For the material below, return exactly the lines starting at the line containing "each with the" and ending at the line containing "a block fits the files. *)", both ends included, and no others.

◇ ◇ ◇

(* ===== verification/Replay.v ===== *)
(** * The chain as a list of blocks

    What the node keeps is the replay of a list of blocks from the empty state,
    each with the undo record that its connection gives.  This is the abstract
    state that the engine implements: the facts here say when a block can be
    added, that the last one can always be taken back, and that what is kept of
    a block fits the files. *)

From S2P Require Import Prelude Bytes BTree Errors Constants Crypto WireRead CompactSize TxWire TxCodec Block Merkle Pow Subsidy.
From S2P Require Import Vault Suites Verify SigCache WorkerPool SigQueue Sighash Spend Htlc Stealth CovenantGenesis.
From S2P Require Import UtxoApply UtxoRules UtxoDeferred UtxoLedger BlockParse BlockWeight BlockDa BlockBasic ConnectBlock.
From S2P Require Import NodeText ChainState ChainDisk Undo Chain BlockStore StoreFiles Headers.
From S2P Require Import Base64 Uint128 StoreEnvelope UndoDisk UndoEnvelope StoreCommit Branch.

(** ** Entries fit their fields *)

Lemma created_ranges ctx k outs : len (cx_txid ctx) = 32 → is_u 64 (cx_height ctx) → 0 ≤ k → k + len outs ≤ 2 ^ 32 →
  Forall output_valid outs → utxo_ranges (created_from ctx k outs).
Proof.
  intros Ht Hh. revert k. induction outs as [|o outs IH]; intros k Hk Hl HF; cbn [created_from]; [apply map_Forall_empty|].
  apply list.Forall_cons in HF as [(Hv & Hc & _) HF]. cbn [length] in Hl.
  destruct (unspendable_type _); [apply IH; [lia|lia|done]|]. apply map_Forall_insert_2; [|apply IH; [lia|lia|done]].
  split_and!; try done; cbn; unfold is_u; lia.
Qed.

Lemma union_ranges m1 m2 : utxo_ranges m1 → utxo_ranges m2 → utxo_ranges (m1 ∪ m2).
Proof. intros H1 H2 op e [H|[_ H]]%lookup_union_Some_raw; [by eapply H1|by eapply H2]. Qed.

Section ranges.
Context `{HS : Sha3} `{HO : OpenSsl}.

Lemma ledger_after_ranges ctx : len (cx_txid ctx) = 32 → is_u 64 (cx_height ctx) → tx_valid (cx_tx ctx) →
  utxo_ranges (cx_utxo_set ctx) → utxo_ranges (ledger_after ctx).
Proof.
  intros Ht Hh (_ & _ & (Hn & HF) & _) Hm. apply union_ranges.
  - apply created_ranges; try done. change MAX_TX_OUTPUTS with 1024 in Hn. lia.
  - intros op e [H _]%map_lookup_filter_Some. by eapply Hm.
Qed.

Lemma ledger_steps_ranges height timestamp mtp chain_id rotation registry m l m' fees : is_u 64 height →
  Forall (λ x : Tx * bytes, tx_valid x.1 ∧ len x.2 = 32) l → utxo_ranges m →
  ledger_steps height timestamp mtp chain_id rotation registry m l m' fees → utxo_ranges m'.
Proof.
  intros Hh Hl Hm H. revert Hl Hm. induction H as [|m x l m' es wss fees Ha _ IH]; intros Hl Hm; [done|].
  apply list.Forall_cons in Hl as [[Hx Hi] Hl]. apply IH; [done|]. by apply ledger_after_ranges.
Qed.

Lemma connects_ranges ctx st pb m' fees : block_valid pb → is_u 64 (cc_block_height ctx) → utxo_ranges (cs_utxos st) →
  connects ctx st pb m' fees → utxo_ranges m'.
Proof.
  intros Hv Hh Hm [_ _ _ _ (cb & txid & Hhd & Hid & _ & _ & _ & Hs)].
  destruct (block_first pb Hv) as (cb' & rest & Hpb & Hcv & Hrest & Hids & Hnc). rewrite Hpb in Hhd. injection Hhd as ->.
  rewrite Hids in Hid. injection Hid as <-. eapply ledger_steps_ranges; [done| | |exact Hs].
  - rewrite Hnc. apply list.Forall_fmap. eapply list.Forall_impl; [exact Hrest|]. intros tx Htx. split; [done|]. cbn. by rewrite sha3_256_length.
  - apply union_ranges; [|done]. intros op e (e' & <- & He)%lookup_fmap_Some. destruct Hcv as (_ & _ & (Hn & HF) & _).
    change MAX_TX_OUTPUTS with 1024 in Hn.
    assert (utxo_ranges (created_from (coinbase_ctx (sha3_256 (enc_tx_core cb)) (cc_block_height ctx)) 0 (outputs cb))) as Hr.
    { apply created_ranges; [by cbn; rewrite sha3_256_length|done|lia|lia|done]. }
    exact (Hr op e' He).
Qed.
End ranges.

(** ** The stored form of a block *)

Section stored.
Context `{HS : Sha3} `{HO : OpenSsl}.

Lemma weight_size tx : len (enc_tx tx) ≤ tw tx.
Proof.
  unfold tw, full_weight, enc_tx, WITNESS_DISCOUNT_DIVISOR. rewrite !length_app.
  assert (0 ≤ sum_of (cost_at 0 None None) (witness tx)).
  { apply sum_of_nonneg. intros w. apply cost_at_nonneg. by intros ? ? ? [=]. }
  lia.
Qed.

Lemma sum_of_le {A} (f g : A → Z) l : (∀ x, f x ≤ g x) → sum_of f l ≤ sum_of g l.
Proof. intros H. induction l as [|x l IH]; [done|]. cbn. specialize (H x). unfold sum_of in *. cbn. lia. Qed.

(** A block within the limits can be read from its file. *)
Lemma block_file_size pb prev target height times : block_valid pb → preflight_ok pb prev target height times →
  len (enc_block pb) ≤ BLOCK_FILE_MAX_BYTES.
Proof.
  intros Hv [_ _ _ [Hw _] _]. pose proof Hv as (Hh & _). unfold enc_block, enc_list. rewrite !length_app.
  pose proof (enc_header_length _ Hh). pose proof (compact_size_bound (len (pb_txs pb))). pose proof (sum_of_len enc_tx (pb_txs pb)).
  pose proof (sum_of_le (λ tx, len (enc_tx tx)) tw (pb_txs pb) weight_size).
  unfold BLOCK_FILE_MAX_BYTES, MAX_BLOCK_BYTES, BLOCK_HEADER_BYTES, MAX_BLOCK_WEIGHT in *. lia.
Qed.

(** And its header commits to its transactions. *)
Lemma connects_commitments ctx st pb m' fees : block_valid pb → connects ctx st pb m' fees →
  validate_stored_block_commitments pb = Ok ().
Proof.
  intros Hv [[Hhd Hw _ _ _] _ _ _ (cb & txid & Hcb & _ & Hok & _)]. unfold validate_stored_block_commitments. rewrite Hcb. cbn [ok_or]. run_bind.
  rewrite (proj2 (is_coinbase_iff cb) (proj1 Hok)). cbn [negb].
  destruct Hhd as (_ & _ & _ & Hm). rewrite Hm. cbn [map_err]. run_bind. rewrite bool_decide_eq_false_2 by (intros H; by apply H).
  by apply witness_commitment_Ok.
Qed.
End stored.

(** ** Replays *)

Section replay.
Context `{HS : Sha3} `{HO : OpenSsl} `{HX : Hex}.

(** The blocks that were connected, the ids of whose transactions are distinct,
    with their undo records. *)
Inductive replay : list (BlockInputs * BlockUndo) → ChainState → Prop :=
  | replay_nil : replay [] ChainState_new
  | replay_snoc l s x sum s' undo : replay l s → len (bi_bytes x) ≤ isize_max → connect_input x s = Some (Ok sum, s') →
      build_block_undo s (bi_bytes x) (next_height s) = Ok undo → distinct (l.*1 ++ [x]) → replay (l ++ [(x, undo)]) s'.

Definition block_of (r : BlockInputs * BlockUndo) : bytes := bi_bytes r.1.

(** Two transactions of the blocks have different cores, the strings hashed for
    their ids, and the same id. *)
Definition block_txs (b : bytes) : list Tx := match parse_block_bytes b with Ok pb => pb_txs pb | Err _ => [] end.
Definition clash (blocks : list bytes) : Prop := collision_in (enc_tx_core <$> (blocks ≫= block_txs)).

Lemma clash_mono blocks blocks' : blocks ⊆ blocks' → clash blocks → clash blocks'.
Proof.
  intros Hs. apply collision_in_mono. intros y (tx & -> & (b & Htx & Hb)%list_elem_of_bind)%list_elem_of_fmap.
  apply list_elem_of_fmap_2, list_elem_of_bind. exists b. auto.
Qed.

Lemma clash_cores (l : list BlockInputs) : collision_in (chain_cores l) → clash (bi_bytes <$> l).
Proof.
  apply collision_in_mono. unfold chain_cores, txs_of. intros y (tx & -> & (x & Htx & Hx)%list_elem_of_bind)%list_elem_of_fmap.
  apply list_elem_of_fmap_2, list_elem_of_bind. exists (bi_bytes x). split; [exact Htx|by apply list_elem_of_fmap_2].
Qed.

(** The hash that a block's bytes have. *)
Definition hash_of (b : bytes) : bytes :=
  match parse_block_bytes b with Ok pb => sha3_256 (pb_header_bytes pb) | Err _ => zeros 32 end.
Definition input_hash (r : BlockInputs * BlockUndo) : bytes := hash_of (bi_bytes r.1).

Lemma replay_snoc_inv l x undo s' : replay (l ++ [(x, undo)]) s' → ∃ s sum,
  replay l s ∧ len (bi_bytes x) ≤ isize_max ∧ connect_input x s = Some (Ok sum, s')
  ∧ build_block_undo s (bi_bytes x) (next_height s) = Ok undo ∧ distinct (l.*1 ++ [x]).
Proof.
  intros H. inversion H as [Heq|l0 s x0 sum ? undo0 Hr Hb Hc Hu Hd Heq]; [by destruct l|].
  apply app_inj_tail in Heq as [-> [= -> ->]]. by exists s, sum.
Qed.

Lemma replay_reaches l s : replay l s → reaches ChainState_new (l.*1) s.
Proof.
  induction 1 as [|l s x sum s' undo _ IH Hb Hc _ _]; [constructor|]. rewrite fmap_app. by econstructor.
Qed.

Lemma replay_function l s s' : replay l s → replay l s' → s = s'.
Proof.
  intros H; revert s'; induction H as [|l s x sum s1 undo _ IH Hb Hc Hu _]; intros s' H'.
  - inversion H' as [|? ? ? ? ? ? ? ? ? ? ? Heq]; [done|]. by destruct l.
  - apply replay_snoc_inv in H' as (s0 & sum' & Hr & _ & Hc' & _). rewrite <- (IH _ Hr) in Hc'. rewrite Hc in Hc'. by injection Hc'.
Qed.

(** What the rest of the node relies on of the state. *)
Record replayed (l : list (BlockInputs * BlockUndo)) (s : ChainState) : Prop := mkReplayed {
  rp_wf : chain_wf s;
  rp_ranges : utxo_ranges (ch_utxos s);
  rp_generated : is_u 128 (ch_already_generated s);
  rp_height : next_height s = len l;
  rp_tip : ch_has_tip s = negb (bool_decide (length l = 0%nat));
  rp_tip_hash : ch_tip_hash s = default (zeros 32) (input_hash <$> list.last l);
  rp_history : history_of l.*1 s }.

Lemma replayed_new : replayed [] ChainState_new.
Proof. split; [apply chain_wf_new|apply map_Forall_empty|done..|apply history_of_new]. Qed.

(** A block that connects repeats no id. *)
Lemma replayed_distinct l s x sum s' : replayed l s → len (bi_bytes x) ≤ isize_max → connect_input x s = Some (Ok sum, s') →
  distinct (l.*1 ++ [x]) ∨ clash ((block_of <$> l) ++ [bi_bytes x]).
Proof.
  intros Hr Hb Hc. destruct (history_of_step _ s x sum s' (rp_history _ _ Hr) Hb Hc) as [_ [?|Hcol%clash_cores]]; [by left|right].
  by rewrite fmap_app, <- list_fmap_compose in Hcol.
Qed.


(** A block that connects extends the replay; its bytes are the encoding of a
    valid block that fits its file, and its undo record fits its form. *)
Lemma replayed_connect l s x sum s' : replayed l s → len (bi_bytes x) ≤ isize_max → connect_input x s = Some (Ok sum, s') →
  distinct (l.*1 ++ [x]) →
  ∃ undo pb, build_block_undo s (bi_bytes x) (next_height s) = Ok undo ∧ undo_ok undo ∧ replayed (l ++ [(x, undo)]) s'
    ∧ parse_block_bytes (bi_bytes x) = Ok pb ∧ len (bi_bytes x) ≤ BLOCK_FILE_MAX_BYTES
    ∧ validate_stored_block_commitments pb = Ok () ∧ (ch_has_tip s = true → bh_prev_block_hash (pb_header pb) = ch_tip_hash s)
    ∧ ks_block_height sum = next_height s ∧ bu_block_height undo = next_height s ∧ len (pb_txids pb) = len (pb_txs pb)
    ∧ ∃ ds, disconnect_block (bi_bytes x) undo s' = (Ok ds, s).
Proof.
  intros [Hwf Hrg Hg Hht Htip Hth Ho] Hb Hc Hdi.
  pose proof (chain_connect_Ok _ _ _ _ _ _ s sum s' Hb Hwf Hc) as (pb & m' & fees & Hp & Hv & Hbe & Hh & _ & Hcn & Hs' & Hkh & Hks & _).
  destruct (history_of_step _ s x sum s' Ho Hb Hc) as [Hok _]. destruct (Hok Hdi) as [Ho' Hfr]. specialize (Hfr pb Hp).
  pose proof (proj1 Ho') as Hwf'.
  destruct (connect_disconnect _ _ _ _ _ _ s sum s' Hb Hwf Hc) as (undo & ds & Hu & Hd & _).
  { intros pb' Hp'. rewrite Hp in Hp'. by injection Hp' as <-. }
  rewrite Hks in Hu. exists undo, pb. split; [exact Hu|].
  destruct (proj1 (parse_block_Ok _ pb Hb) Hp) as (_ & Hl & _).
  pose proof (connects_deltas _ _ _ _ _ Hv Hcn) as Hdl. cbn [mem_state cs_utxos] in Hdl.
  rewrite (build_undo_Ok s _ (next_height s) pb m' Hb Hv Hl Hbe Hdl Hfr) in Hu. injection Hu as <-. split.
  { split; [done|]. split; [done|]. cbn [bu_txs]. apply Forall_fmap, list.Forall_true. intros ix. unfold compose, undo_of, prev_spends. cbn.
    apply list.Forall_forall. intros sp (op & _ & Hop)%list_elem_of_omap. apply fmap_Some in Hop as (e & He & ->).
    destruct (Hrg op e He) as (? & ? & ? & ? & ?). by split_and!. }
  assert (is_u 128 (ch_already_generated s')) as Hg'.
  { rewrite Hs'. cbn. unfold subsidy_at. cbn [next_ctx cc_block_height mem_state cs_already_generated].
    destruct (next_height s =? 0) eqn:E; [by rewrite Z.add_0_r|]. apply Z.eqb_neq in E.
    pose proof (cn_generated _ _ _ _ _ Hcn E) as Hle. cbn [mem_state cs_already_generated next_ctx cc_block_height] in Hle.
    destruct Hg as [Hg0 _]. rewrite block_subsidy_spec in * by done. pose proof (subsidy_spec_bounds _ Hg0). subsidy_consts.
    unfold is_u, Prelude.u128_max in *. lia. }
  split.
  { split.
    - exact Hwf'.
    - rewrite Hs'. refine (connects_ranges _ _ _ _ _ Hv _ _ Hcn); [exact Hh|exact Hrg].
    - exact Hg'.
    - rewrite Hs'. rewrite next_height_extended, Hht, length_app. cbn. lia.
    - rewrite Hs', length_app, bool_decide_eq_false_2 by (cbn; lia). done.
    - rewrite Hs', last_snoc. cbn. unfold input_hash, hash_of. cbn [fst]. by rewrite Hp.
    - by rewrite fmap_app. }
  split; [exact Hp|]. split; [rewrite Hbe; eapply block_file_size; [exact Hv|by apply Hcn]|].
  split; [by eapply connects_commitments|]. split.
  { destruct (pf_header _ _ _ _ _ (cn_preflight _ _ _ _ _ Hcn)) as (_ & _ & Hprev & _). cbn [next_ctx cc_expected_prev_hash] in Hprev.
    intros Et. rewrite Et in Hprev. by apply Hprev. }
  split; [done|]. split; [done|]. split; [destruct Hv as (_ & _ & _ & _ & _ & -> & _); by rewrite length_fmap|]. by exists ds.
Qed.

Lemma replay_replayed l s : replay l s → replayed l s.
Proof.
  induction 1 as [|l s x sum s' undo _ IH Hb Hc Hu Hd]; [apply replayed_new|].
  destruct (replayed_connect l s x sum s' IH Hb Hc Hd) as (undo' & pb & Hu' & _ & Hr & _).
  rewrite Hu in Hu'. by injection Hu' as <-.
Qed.

(** Any block of a replay: its bytes, as the files keep them. *)
Lemma replay_block l s i r : replay l s → l !! i = Some r →
  undo_ok r.2 ∧ bu_block_height r.2 = Z.of_nat i ∧ ∃ pb, parse_block_bytes (bi_bytes r.1) = Ok pb
    ∧ len (bi_bytes r.1) ≤ BLOCK_FILE_MAX_BYTES ∧ validate_stored_block_commitments pb = Ok ().
Proof.
  induction 1 as [|l s x sum s' undo Hr IH Hb Hc Hu Hd]; [by rewrite lookup_nil|].
  intros [Hl|(Hn & Hl)]%lookup_app_Some; [by apply IH|]. destruct (i - length l)%nat as [|k] eqn:Ei; [injection Hl as <-|by destruct k].
  assert (i = length l) as -> by lia.
  pose proof (replay_replayed l s Hr) as Hrp.
  destruct (replayed_connect l s x sum s' Hrp Hb Hc Hd) as (undo' & pb & Hu' & Ho & _ & Hp & Hs & Hcm & _ & _ & Hbh & _).
  rewrite Hu in Hu'. injection Hu' as <-. cbn [fst snd]. split; [done|]. split; [by rewrite Hbh, (rp_height _ _ Hrp)|]. by exists pb.
Qed.

(** The last block can be taken back. *)
Lemma replay_disconnect l x undo s' : replay (l ++ [(x, undo)]) s' →
  ∃ s pb ds, replay l s ∧ parse_block_bytes (bi_bytes x) = Ok pb ∧ len (pb_txids pb) = len (pb_txs pb)
    ∧ disconnect_block (bi_bytes x) undo s' = (Ok ds, s) ∧ (ch_has_tip s = true → bh_prev_block_hash (pb_header pb) = ch_tip_hash s).
Proof.
  intros (s & sum & Hr & Hb & Hc & Hu & Hdi)%replay_snoc_inv. pose proof (replay_replayed l s Hr) as Hrp.
  destruct (replayed_connect l s x sum s' Hrp Hb Hc Hdi) as (undo' & pb & Hu' & _ & _ & Hp & _ & _ & Hprev & _ & _ & Hl & ds & Hd).
  rewrite Hu in Hu'. injection Hu' as <-. by exists s, pb, ds.
Qed.

Lemma replay_prefix l1 l2 s : replay (l1 ++ l2) s → ∃ s1, replay l1 s1.
Proof.
  revert s; induction l2 as [|r l2 IH] using rev_ind; intros s; [rewrite app_nil_r; by eexists|].
  destruct r as [x undo]. rewrite app_assoc. intros (s0 & _ & H & _)%replay_snoc_inv. by eapply IH.
Qed.
End replay.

◇ ◇ ◇

### WRITTEN SOLUTION
    each with the undo record that its connection gives.  This is the abstract
    state that the engine implements: the facts here say when a block can be
    added, that the last one can always be taken back, and that what is kept of
    a block fits the files. *)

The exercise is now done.